The Daily Mail(1900
By Becky Gray
The Daily Mail was first published on 4th May
1896 and was an immediate success, being half a penny cheaper than other
London daily newspapers and more concise, readable and populist in tone.
One new idea was the banner headline that went right across the page.
The Daily Mail was also the first newspaper to include a womens section
that included articles on fashion and cookery.
Another innovation by the Daily Mail was the publication of serials.
The opening episode was 5,000 words and had to have a dramatic impact
on the readers. This was followed by episodes of 1,500 to 2,000 words
every day until the conclusion.
The Mail was set up by Lord Northcliffe and
Lord Rothermere who ‘...came
not only to dominate the world of journalism, but through their publications
to influence two generations’
The Daily Mail supported Winston Churchill’s first (and unsuccessful)
attempt to get into Parliament under the Conservatives in 1899. Churchill
wrote to Northcliffe to express his
thanks and supported the Daily Mail despite its later political leanings
towards the extreme right.
Lord Northcliffe also helped to pioneer
the Sunday edition of the newspaper. He discovered that the Telegraph
was to launch a Sunday version of its newspaper and so he assembled a
Sunday Daily Mail and both papers came out on 9th April
1899 to the horror and uproar of what seemed like the entire nation as
Christians condemned the move.
In 1908 the Mail began the Ideal Home Exhibition which still runs today
and also set up a number of competitions such as the hat design competition
in 1920 that had 40,000 entries and a prize of £100.
Before the First World War the Mail was accused of warmongering, reporting
that Germany was going to crush the British Empire then in 1915 attacked
Lord Kitchener, then Secretary of State for War. Kitchener was well-liked
and considered a national hero and copies of the paper were burned. The
Mail’s circulation dropped from 1,386,000 to 238,000 overnight.
In 1922 Lord Northcliffe died and
Lord Rothermere took control of the
The Daily Mail influenced the 1924 general election when four days before
the election they printed the forged ‘Zinoviev Letter’ that
said that the British Communists were planning a violent revolution -
this was a significant factor in the defeat of the Labour Party.
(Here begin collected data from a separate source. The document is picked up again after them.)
(** X11: an attempt started by a click calls the encoder once, on the file
    held at the click, and then, if the encoder resolves, the edit client
    once, with the content the encoder returned, the declared type of that
    file and the prompt as it was at the click, whatever the user selects or
    types while the attempt is in flight; if the encoder rejects, the edit
    client is not called. *)
Theorem attempt_calls
    (c : Config) (f : File) (before between : list Event)
    (r : ReadOutcome) (o : Settled (option string)) :
  reachable c ->
  isButtonDisabled (view c) = false ->
  originalFile (view c) = Some f ->
  forallb userAction before = true ->
  forallb userAction between = true ->
  (forall e, fileToBase64 f r = Resolved e ->
     calls (run (attempt before between r o) c)
     = (calls c ++ [Encode f; Submit (base64 e) (type f) (prompt (view c))])%list) /\
  (forall err, fileToBase64 f r = Rejected err ->
     calls (run (ClickEnhance :: before ++ [EncoderSettled 0 r]) c)
     = (calls c ++ [Encode f])%list).
Proof.
  intros Hc Hd Hf Hb1 Hb2.
  pose proof (reachable_enabled Hc Hd) as Hp.
  apply isButtonDisabled_false in Hd as Hd'. destruct Hd' as (_ & Hprompt & _).
  set (c1 := step c ClickEnhance).
  assert (H1 : pending c1 = [AwaitEncoder f (prompt (view c))] /\
               isLoading (view c1) = true /\ calls c1 = (calls c ++ [Encode f])%list).
  { unfold c1. simpl. rewrite Hd. unfold handleEnhanceClick.
    rewrite Hf, Hprompt, Hp. repeat split. }
  destruct H1 as (Hp1 & Hl1 & Hc1).
  destruct (user_actions_in_flight before c1 Hb1 Hl1) as (Hp2 & Hc2 & Hl2 & _).
  split.
  - intros e Hr. unfold attempt.
    change (run (ClickEnhance :: ?l) c) with (run l c1).
    rewrite run_app. set (c2 := run before c1) in *.
    change (run (EncoderSettled 0 r :: ?l) c2)
      with (run l (step c2 (EncoderSettled 0 r))).
    set (c3 := step c2 (EncoderSettled 0 r)).
    assert (H3 : pending c3 = [AwaitEditClient] /\ view c3 = view c2 /\
                 calls c3 = (calls c2 ++ [Submit (base64 e) (mimeType e) (prompt (view c))])%list).
    { unfold c3. simpl. rewrite Hp2, Hp1. simpl.
      unfold resumeAfterEncoder. rewrite Hr. simpl. rewrite Hp2, Hp1.
      repeat split. }
    destruct H3 as (Hp3 & Hv3 & Hc3).
    assert (Hl3 : isLoading (view c3) = true) by (now rewrite Hv3).
    destruct (user_actions_in_flight between c3 Hb2 Hl3) as (Hp4 & Hc4 & _).
    rewrite run_app. set (c4 := run between c3) in *.
    simpl. rewrite Hp4, Hp3. simpl.
    assert (Hcalls : calls (resumeAfterEditClient 0 o c4) = calls c4)
      by (unfold resumeAfterEditClient; destruct o as [[[|a v]|]|thrown]; reflexivity).
    rewrite Hcalls, Hc4, Hc3, Hc2, Hc1, <- app_assoc.
    apply fileToBase64_resolved in Hr as (_ & _ & _ & _ & _ & ->). reflexivity.
  - intros err Hr.
    change (run (ClickEnhance :: ?l) c) with (run l c1).
    rewrite run_app. set (c2 := run before c1) in *.
    simpl. rewrite Hp2, Hp1. simpl.
    unfold resumeAfterEncoder. rewrite Hr. simpl. now rewrite Hc2, Hc1.
Qed.

Lemma attempt_calls_witness :
  reachable ready /\ isButtonDisabled (view ready) = false /\
  calls (run (attempt [SelectFile (Some dogJpg); ChangePrompt "add a scarf"] []
                (Loaded "data:image/png;base64,AAAA") (Resolved (Some "BBBB")))
             ready)
  = (calls ready ++ [Encode catPng; Submit "AAAA" "image/png" "add a hat"])%list.
Proof.
  split; [exact reachable_ready|]. split; [reflexivity|].
  exact (proj1 (@attempt_calls ready catPng
                  [SelectFile (Some dogJpg); ChangePrompt "add a scarf"] []
                  (Loaded "data:image/png;base64,AAAA") (Resolved (Some "BBBB"))
                  reachable_ready eq_refl eq_refl eq_refl eq_refl)
               (mkEncoded "AAAA" "image/png") eq_refl).
Defined.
Lord Rothermere openly supported
Oswald Mosely and the British Union
Of Fascists and wrote the famous article ‘Hurrah for the Blackshirts’ in
1934 praising Mosely and his views.
However due to pressures from advertisers in the Daily Mail Rothermere ceased
to openly support them. Rothemere was
a friend and supporter of Mussolini and Hitler which greatly influenced
the Daily Mail’s political stance. Rothemere supported
Germany’s invasion of the Sudetenland in 1938 and hoped that Hitler
would become a popular figure in Britain.